How 3 companies joined forces to build the Spiro Wave ventilator in a month

How 3 companies joined forces to build the Spiro Wave ventilator in a month

In early March, as the coronavirus was spreading around the world but before it had fully taken hold in the United States, the shortage of ICU ventilators was already becoming a crisis.

Italian hospitals had issued guidelines for rationing ventilators, and experts were concerned that the U.S. stock could quickly be depleted if cases rose at the same rate that they were around the world.
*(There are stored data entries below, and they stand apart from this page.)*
Lemma parsearFormula_bien (f : cadena) (o : objeto Z) :
  Forall D f -> parsearFormula f = Ok o -> marcoBien Pz o.
Proof.
  intros HD. unfold parsearFormula.
  destruct (bucle (List.length f) f estadoInicial) as [st|] eqn:B; simpl; [|discriminate].
  intros [= <-]. eapply bucle_bien in B; [exact (proj1 B)|exact HD|].
  split; [split; constructor|constructor].
Qed.

End InvarianteFormula.

(** ** Counts, subscripts and coefficients *)

Lemma valorDigito_rango (c : unidad) :
  esDigito c = true -> (0 <= valorDigito c <= 9)%Z.
Proof.
  unfold esDigito, valorDigito. rewrite andb_true_iff, !N.leb_le. lia.
Qed.

Lemma parseInt_desde (ds : cadena) :
  forall acc : Z,
    Forall (fun c => esDigito c = true) ds -> (0 <= acc)%Z ->
    (acc <= fold_left (fun a c => 10 * a + valorDigito c) ds acc)%Z.
Proof.
  induction ds as [|d ds IH]; cbn [fold_left]; intros acc H Hacc; [lia|].
  inversion H as [|? ? Hd Hds]; subst. apply valorDigito_rango in Hd.
  specialize (IH (10 * acc + valorDigito d)%Z Hds). lia.
Qed.

Lemma parseInt_no_negativo (ds : cadena) :
  Forall (fun c => esDigito c = true) ds -> (0 <= parseInt ds)%Z.
Proof.
  intros H. unfold parseInt. now apply parseInt_desde.
Qed.




(** Every object [parsearFormula] returns has pairwise distinct keys
    and counts that are not negative. *)
Lemma parsearFormula_marco (f : cadena) (o : objeto Z) :
  parsearFormula f = Ok o -> marcoBien (fun z => 0 <= z)%Z o.
Proof.
  apply (@parsearFormula_bien (fun z => 0 <= z)%Z (fun _ => True)); try lia.
  - intros ds _ H _. now apply parseInt_no_negativo.
  - apply Forall_forall. auto.
Qed.


(** An element symbol alone stands for one atom. *)
Lemma leer_todo (p : unidad -> bool) (s : cadena) :
  Forall (fun c => p c = true) s -> leer p s = (s, []).
Proof.
  induction s as [|c s IH]; simpl; intros H; [reflexivity|].
  inversion H as [|? ? Hc Hs]; subst. rewrite Hc, (IH Hs). reflexivity.
Qed.
(** * my-AI-calendar: the calendar assistant's decision logic, verified

    A shallow embedding of the parts of [App.jsx] and
    [components/CalendarGrid.jsx] that decide something:

    - the ECMAScript [Date] operations the code relies on (module [JSDate]);
    - the month grid of [CalendarGrid] (module [Grid]) and the marks on its
      cells (module [GridMarks]);
    - the proactive-suggestion effect ("event matcher") and the selected-day
      filter of [App] (module [Matcher]);
    - the Firestore collection the handlers write to (module [Firestore]);
    - the handlers [handleParseEvent] and [handleOptimizeSchedule], whose
      retry loops are written out twice in the source,
      [handleAcceptSuggestion] and [handleUpdateEvent] (module [App]);
    - the snapshot listener and [handleDeleteEvent] (module [AppStore]);
    - the navigation, the selection and the grouping of events of
      [CalendarGrid] (module [CalendarGrid]).

    The definitions come first, then the notions the statements use
    (modules [Spec] and [Notions]) and sample data (modules [Examples] and
    [Samples]), then the theorems.

    Conventions.  A JavaScript Number that the code only ever uses as an
    integer or NaN is an [option Z], [None] being NaN; a time value is
    such a Number of milliseconds since the epoch.  A property that may be
    [undefined] is an [option string].  An [async] handler is a function
    from the state before to the state after; the network answers through
    the list of its replies and the database through a function that says
    which writes it accepts.  The time zone has a constant offset.

    A JavaScript string is the list of the bytes of its UTF-8 encoding.
    Equality, emptiness, [split(':')], the digit tests and [trim] are read
    off the bytes exactly.  Two operations are defined on part of their
    domain only, and the statements that depend on them say so in their
    hypotheses: [toLowerCase] folds the letters A to Z, which is the whole
    of [String.prototype.toLowerCase] on ASCII text; [parse] reads the two
    forms the application builds, [YYYY-MM-DD] and [YYYY-MM-DDTHH:mm], and
    stands for nothing on other strings, where [Date.parse] reads further
    forms and falls back on the implementation's own. *)

From Stdlib Require Import ZArith Lia Bool List String Ascii DecimalString Sorted.
From stdpp Require Import base option list strings gmap.
Import ListNotations.

(** ** ECMAScript Date *)

Module JSDate.
Local Open Scope Z_scope.

Definition msPerDay : Z := 86400000.
Definition msPerHour : Z := 3600000.
Definition msPerMinute : Z := 60000.
Definition msPerSecond : Z := 1000.

(** A Number restricted to the integers and NaN. *)
Definition Num : Type := option Z.
Definition NaN : Num := None.

(** [a > b] on Numbers: false as soon as one side is NaN. *)
Definition num_gt (a b : Num) : bool :=
  match a, b with
  | Some x, Some y => y <? x
  | _, _ => false
  end.
(* ===== verification/Float64.v ===== *)
(** IEEE 754 binary64 and binary32, as Go's float64 and float32: the executable
    specification floats of the standard library at precision 53 (exponent
    bound 1024) and 24 (exponent bound 128), round to nearest even. Every
    comparison with a NaN is false. *)

From Stdlib Require Export SpecFloat.
From S2P Require Import Prelude.

Abbreviation float64 := spec_float.
Abbreviation float32 := spec_float.

Definition f64_add : float64 → float64 → float64 := SFadd 53 1024.
Definition f64_sub : float64 → float64 → float64 := SFsub 53 1024.
Definition f64_ltb : float64 → float64 → bool := SFltb.
Definition f64_leb : float64 → float64 → bool := SFleb.
(** float64(z) for an integer: correctly rounded. *)
Definition f64_of_Z (z : Z) : float64 := binary_normalize 53 1024 z 0 false.

(** float32 arithmetic, each operation rounded, and the exact conversion to
    float64. *)
Definition f32_add : float32 → float32 → float32 := SFadd 24 128.
Definition f32_sub : float32 → float32 → float32 := SFsub 24 128.
Definition f32_mul : float32 → float32 → float32 := SFmul 24 128.
Definition f32_div : float32 → float32 → float32 := SFdiv 24 128.
Definition f32_of_Z (z : Z) : float32 := binary_normalize 24 128 z 0 false.
Definition f64_of_f32 (x : float32) : float64 :=
  match x with
  | S754_finite s m e => binary_normalize 53 1024 (if s then Zneg m else Zpos m) e s
  | _ => x
  end.

(** The constants the sources use: 0.0, 1.0, -1.0, -1000.0 and 1.0/packetSendRate. *)
Definition f64_0 : float64 := f64_of_Z 0.
Definition f64_1 : float64 := f64_of_Z 1.
Definition f64_m1 : float64 := f64_of_Z (-1).
Definition f64_m1000 : float64 := f64_of_Z (-1000).
Definition packetSendRate : float64 := f64_of_Z 10.
Definition sendInterval : float64 := SFdiv 53 1024 f64_1 packetSendRate.

Lemma SFcompare_refl x c : SFcompare x x = Some c → c = Eq.
Proof.
  destruct x as [b|b| |b m e]; simpl; [congruence|destruct b; congruence|done|].
  rewrite Z.compare_refl, Pos.compare_cont_refl. destruct b; simpl; congruence.
Qed.
(** No float is less than itself. *)
Lemma f64_ltb_irrefl x : f64_ltb x x = false.
Proof.
  unfold f64_ltb, SFltb. destruct (SFcompare x x) as [c|] eqn:H; [|done].
  by rewrite (SFcompare_refl _ _ H).
Qed.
In the midst of the uncertainty and growing panic, a group of entrepreneurs, engineers, and executives teamed up to work on an emergency bridge ventilator. Called the Spiro Wave, the resulting device was developed in under a month, even as New York locked down and supply chains faltered. At the end of that intense push, the group had FDA Emergency Use Authorization and a purchase order from New York City for 3,000 ventilators for the city’s stockpile.

The effort was spearheaded by three New York-based companies: Newlab, a collaborative work space and innovation lab; 10XBeta, a product development firm; and Boyce Technologies, a manufacturing facility in Long Island City. It’s just one example of the many ways that groups around the world worked to create makeshift medical devices in a time of crisis. Major companies like GM and Ford were tapped to create thousands of critical care ventilators; meanwhile projects like the Spiro Wave were meant as emergency ventilators that could “bridge” the gap until other ventilators were available. Here’s an inside look at the collaboration and innovation that transpired to create the Spiro Wave.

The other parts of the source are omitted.